What I think I loved most about this book was that it gave words to me to explain several things I have always inherently felt, but could not articulate. One example is why, oh why, boys don't want to altar serve anymore now that girls are doing it (in a parish that allows both genders the opportunity.) Really, I've always felt it was important for boys to be up on the altar and had even resisted the possibility of having my daughter serve. Upon reading this and sharing it with my husband, we've pulled our daughter from that activity. No spoilers, sorry.
So here is a list. I assure you he offers many ways to counter these methods throughout the book:
- Method 1: Keep Your Children Indoors as Much as Possible (or They Used to Call It "Air")
- Method 2: Never Leave Children to Themselves (or If Only We Had a Committee)
- Method 3: Keep Children Away from Machines and Machinists (or All Unauthorized Personnel Prohibited)
- Method 4: Replace the Fairy Tale with Political Clichés and Fads (or Vote Early and Often)
- Method 5: Cast Aspersions upon the Heroic and Patriotic (or We Are All Traitors Now)
- Method 6: Cut All Heroes Down to Size (or Pottering with the Puny)
- Method 7: Reduce All Talk of Love to Narcissism and Sex (or Insert Tab A into Slot B)
- Method 8: Level Distinctions between Man and Woman (or Spay and Geld)
- Method 9: Distract the Child with the Shallow and Unreal (or The Kingdom of Noise)
- Method 10: Deny the Transcendent (or Fix Above the Heads of Men the Lowest Ceiling of All)

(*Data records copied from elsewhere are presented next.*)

Fixpoint node_eq (fuel : nat) (h : heap) (a b : ref) : option bool :=
  match fuel with
  | 0 => None
  | S fuel' =>
      let member x y := if Nat.eqb x y then Some true else node_eq fuel' h x y in
      match h !! a, h !! b with
      | Some na, Some nb =>
          match Node.value na, Node.value nb with
          | CDATA s1, CDATA s2 => Some (String.eqb s1 s2)
          | LIST l1, LIST l2 =>
              if Nat.eqb (length l1) (length l2) then all2 member l1 l2
              else Some false
          | DICT d1 _, DICT d2 _ =>
              if Nat.eqb (length d1) (length d2) then
                all2 (fun e1 e2 =>
                        if bool_decide (fst e1 = fst e2)
                        then member (snd e1) (snd e2) else Some false) d1 d2
              else Some false
          | _, _ => Some false
          end
      | _, _ => None
      end
  end.

Definition py_eq (a b : ref) : M bool := fun h =>
  match node_eq recursion_limit h a b with
  | Some r => Ok r h
  | None => Raise Py.RecursionError h
  end.

(** ** [_basenode.py]: class [XMLNodeBase] *)

Module XMLNodeBase.

(** [__init__]: a fresh object with the given attributes; the attribute
    dictionary is copied and [_replacement_node] starts as [None]. *)
Definition __init__ (value : body) (tag : option string) (key : Py.key)
    (parent : option ref) (xml_attrs : attrs) (text : string) : M ref :=
  alloc (Node.mk tag key xml_attrs text parent None value).

Definition has_xml_attrs (self : ref) : M bool :=
  a ← rd self Node.xml_attrs;
  ret (if Nat.ltb 0 (length a) then true else false).

(** Truth value of an object, as taken by [if obj:]. *)
Definition truth (v : pyval) : M bool :=
  match v with
  | VRef r => rd r Node.truthy
  | VForeign b => ret b
  end.

Definition _check_replacement (self : ref) : M unit :=
  r ← rd self Node._replacement_node;
  match r with
  | None => ret tt
  | Some v =>
      b ← truth v;
      if b then raise Py.AttributeError else ret tt
  end.

Definition set_xml_attr (self : ref) (attr val : string) : M unit :=
  _check_replacement self;;
  wr self (fun n => Node.set_xml_attrs (OrderedDict.set attr val (Node.xml_attrs n)) n).

Definition get_xml_attr (self : ref) (attr : string) (defval : option string)
    : M string :=
  a ← rd self Node.xml_attrs;
  match OrderedDict.get attr a with
  | Some v => ret v
  | None =>
      match defval with
      | Some d => ret d
      | None => raise Py.KeyError
      end
  end.

Definition get_xml_attrs (self : ref) : M attrs := rd self Node.xml_attrs.

Definition delete_xml_attr (self : ref) (attr : string) : M unit :=
  _check_replacement self;;
  a ← rd self Node.xml_attrs;
  if OrderedDict.contains attr a
  then wr self (Node.set_xml_attrs (OrderedDict.del attr a))
  else raise Py.KeyError.

Definition set_cdata (self : ref) (cdata : string) (return_node : bool)
    : M (option ref) :=
  _check_replacement self;;
  wr self (Node.set_text cdata);;
  ret (if return_node then Some self else None).

Definition append_cdata (self : ref) (cdata : string) (return_node : bool)
    : M (option ref) :=
  _check_replacement self;;
  wr self (fun n => Node.set_text (String.append (Node.text n) cdata) n);;
  ret (if return_node then Some self else None).

Definition get_cdata (self : ref) : M string := rd self Node.text.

"This book made me want to jump up (very high) and cheer, or run around (very far) and shout warnings. The best way I can think of to save Western culture, next to everyone deciding to become saints, would be for all educators to take this uncommonly commonsensical book to heart. A worthy successor to C. S. Lewis's The Abolition of Man." -- Peter Kreeft, professor of philosophy, Boston CollegeI started reading his book on Western Civilization while the kids were sick and LOVE IT. I had no good education in history, so reading this book has been both enlightening and entertaining. I got my copy from the library, but the hubby insisted I buy a copy after reading a few selected sections.
When I get around to reading Dante, it is Esolen's translations I will seek.